Ian has had a career -long passion for opera, working first as a vocal coach and conductor at Glyndebourne, and subsequently conducting countless performances and productions throughout England, and internationally Sadler’s Wells, The Royal Festival Hall, Bremen Opera, Giessen Opera, the Komische Opera, Berlin, houses in France and Scandinavia, and as a Principal Conductor with the Darmstadt State Opera in Germany in repertoire from Monteverdi’s Orfeo to Richard Strauss‘s Elektra.

Highlights of the upcoming 2012-13 season include recordings for Parma Records, performances of Mozart Fortepiano Concerti and concerts in Northampton, Worcester, Lincoln and Jordan Hall. Boston with Arcadia Players, directing concerts with the Handel and Haydn Society in Boston and Connecticut, and conducting the Bach Society Houston in the US premier of a new edition of Bach’s St Mark Passion.


William Ness, piano and organist – is currently the Minister of Music and Arts at First Baptist Church, an American Baptist Church, of Worcester, Massachusetts where he conducts three singing choirs and two bell choirs. He has two degrees from the University of Michigan, Ann Arbor, and has done further study at the University of Iowa. His organ teachers have been Jennie Satre, Robert Speed, Robert Clark, Robert Glasgow, and Delbert Disselhorst. While at the University of Michigan he won the Graduate Concerto Competition in 1971. Mr. Ness taught at Andrews University from 1979 to 1982 as a sabbatical replacement for C. Warren Becker. Following that position he and his wife were Co-Directors of Music at First Presbyterian Church, Ottumwa, Iowa where they chaired the National Undergraduate Organ Competition.

Upon moving to Massachusetts he assumed the position of Minister of Music at The College Church at Atlantic Union College, South Lancaster in fall 1987. Other churches he served during this time were Village Congregational of Whitinsville and First Baptist of Lexington. He remained at The College Church until January of 2001 when he became Minister of Music & Arts at First Baptist Church of Worcester. While at the College Church he developed five vocal choirs and two bell choirs.

Mr. Ness has performed on Iowa Public Television, 3ABN, National Public Radio as well as in Australia, Europe and the Caribbean. As an accompanist he has performed with many choral organizations. During 2003-2004 he completed a three recital series of 20th century organ music at First Baptist of Worcester and also performed Howard Hanson’s Concerto for Organ and Harp with the Atlantic Union College Orchestra under the direction of Stephen Tucker.
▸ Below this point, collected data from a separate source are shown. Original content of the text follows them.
(* ===== verification/RsaCorrect.v ===== *)
(** * RSA: Montgomery arithmetic, exponentiation and verification are correct *)
From Stdlib Require Import Znumtheory Zpow_facts.
From S2P Require Import Prelude Words HashCtx Sha Rsa.

(** ** Subtraction and comparison *)

Lemma s64_add_u64 A d : - 2 ^ 62 <= A + d < 2 ^ 62 -> s64 (A + u64 d) = A + d.
Proof.
  intros H. unfold s64, u64. rewrite Zplus_mod_idemp_r.
  destruct (Z.lt_ge_cases (A + d) 0).
  - assert ((A + d) mod 2 ^ 64 = A + d + 2 ^ 64) as ->
      by (symmetry; apply (Zmod_unique _ _ (-1)); lia).
    zdec. lia.
  - rewrite Z.mod_small by lia. by zdec.
Qed.

Lemma subM_loop_ok a : forall n A,
  length a = length n -> Forall is_u32 a -> Forall is_u32 n -> -1 <= A <= 0 ->
  length (subM_loop A a n) = length a /\ Forall is_u32 (subM_loop A a n) /\
  exists borrow, -1 <= borrow <= 0 /\
    val (subM_loop A a n) + weight (length a) * borrow = val a - val n + A.
Proof.
  induction a as [|x a IH]; intros [|y n] A Hl Ha Hn HA; try discriminate; cbn [subM_loop val length].
  { split_and!; [done|constructor|]. exists A. change (weight 0) with 1. lia. }
  apply Forall_cons_1 in Ha as [Hx Ha]. apply Forall_cons_1 in Hn as [Hy Hn]. unfold is_u32 in Hx, Hy.
  rewrite s64_add_u64 by lia. set (B := A + (x - y)).
  assert (HB : -1 <= Z.shiftr B 32 <= 0).
  { rewrite Z.shiftr_div_pow2 by lia. unfold B. split; [apply Z.div_le_lower_bound; lia|].
    apply Z.lt_succ_r. apply Z.div_lt_upper_bound; lia. }
  destruct (IH n (Z.shiftr B 32)) as (Hl' & Hu & b & Hb & Heq); [by injection Hl|done..|].
  split_and!; [lia|constructor; [apply u32_range|done]|].
  exists b. split; [done|]. rewrite weight_S. pose proof (hi_lo B). unfold B in *. nia.
Qed.

Lemma geM_loop_ok a : forall n,
  length a = length n -> Forall is_u32 a -> Forall is_u32 n ->
  geM_loop a n = (val (rev n) <=? val (rev a)).
Proof.
  induction a as [|x a IH]; intros [|y n] Hl Ha Hn; try discriminate; [done|]. cbn [geM_loop rev].
  apply Forall_cons_1 in Ha as [Hx Ha]. apply Forall_cons_1 in Hn as [Hy Hn]. injection Hl as Hl.
  rewrite IH, !val_app, !length_rev, Hl by done. cbn [val]. rewrite !Z.mul_0_r, !Z.add_0_r.
  pose proof (val_bound (rev a) ltac:(by apply Forall_rev)) as Hva.
  pose proof (val_bound (rev n) ltac:(by apply Forall_rev)) as Hvn.
  rewrite !length_rev, ?Hl in *. rewrite ?Hl in Hva. pose proof (weight_pos (length n)).
  destruct (Z.ltb_spec x y); [symmetry; apply Z.leb_gt; nia|].
  destruct (Z.ltb_spec y x); [symmetry; apply Z.leb_le; nia|].
  assert (x = y) as -> by lia. destruct (Z.leb_spec (val (rev n)) (val (rev a))); symmetry;
    [apply Z.leb_le|apply Z.leb_gt]; lia.
Qed.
William is a part of Synergy – a flute, harp and organ trio. Together they have performed several commissioned works by and for this combination by composers Gary Shocker, Lynn Trapp, and Peter Matthews. Mr. Ness appears on the recent 2CD set of Great Organs of Worcester.

In November 2012 he premieres an organ and brass performance of Shostakovich’s Symphony no. 5 at First Baptist Church with WPI Brass and percussion ensemble directed by Douglas Weeks. He teaches organ at the Pakachoag Music School of Greater Worcester.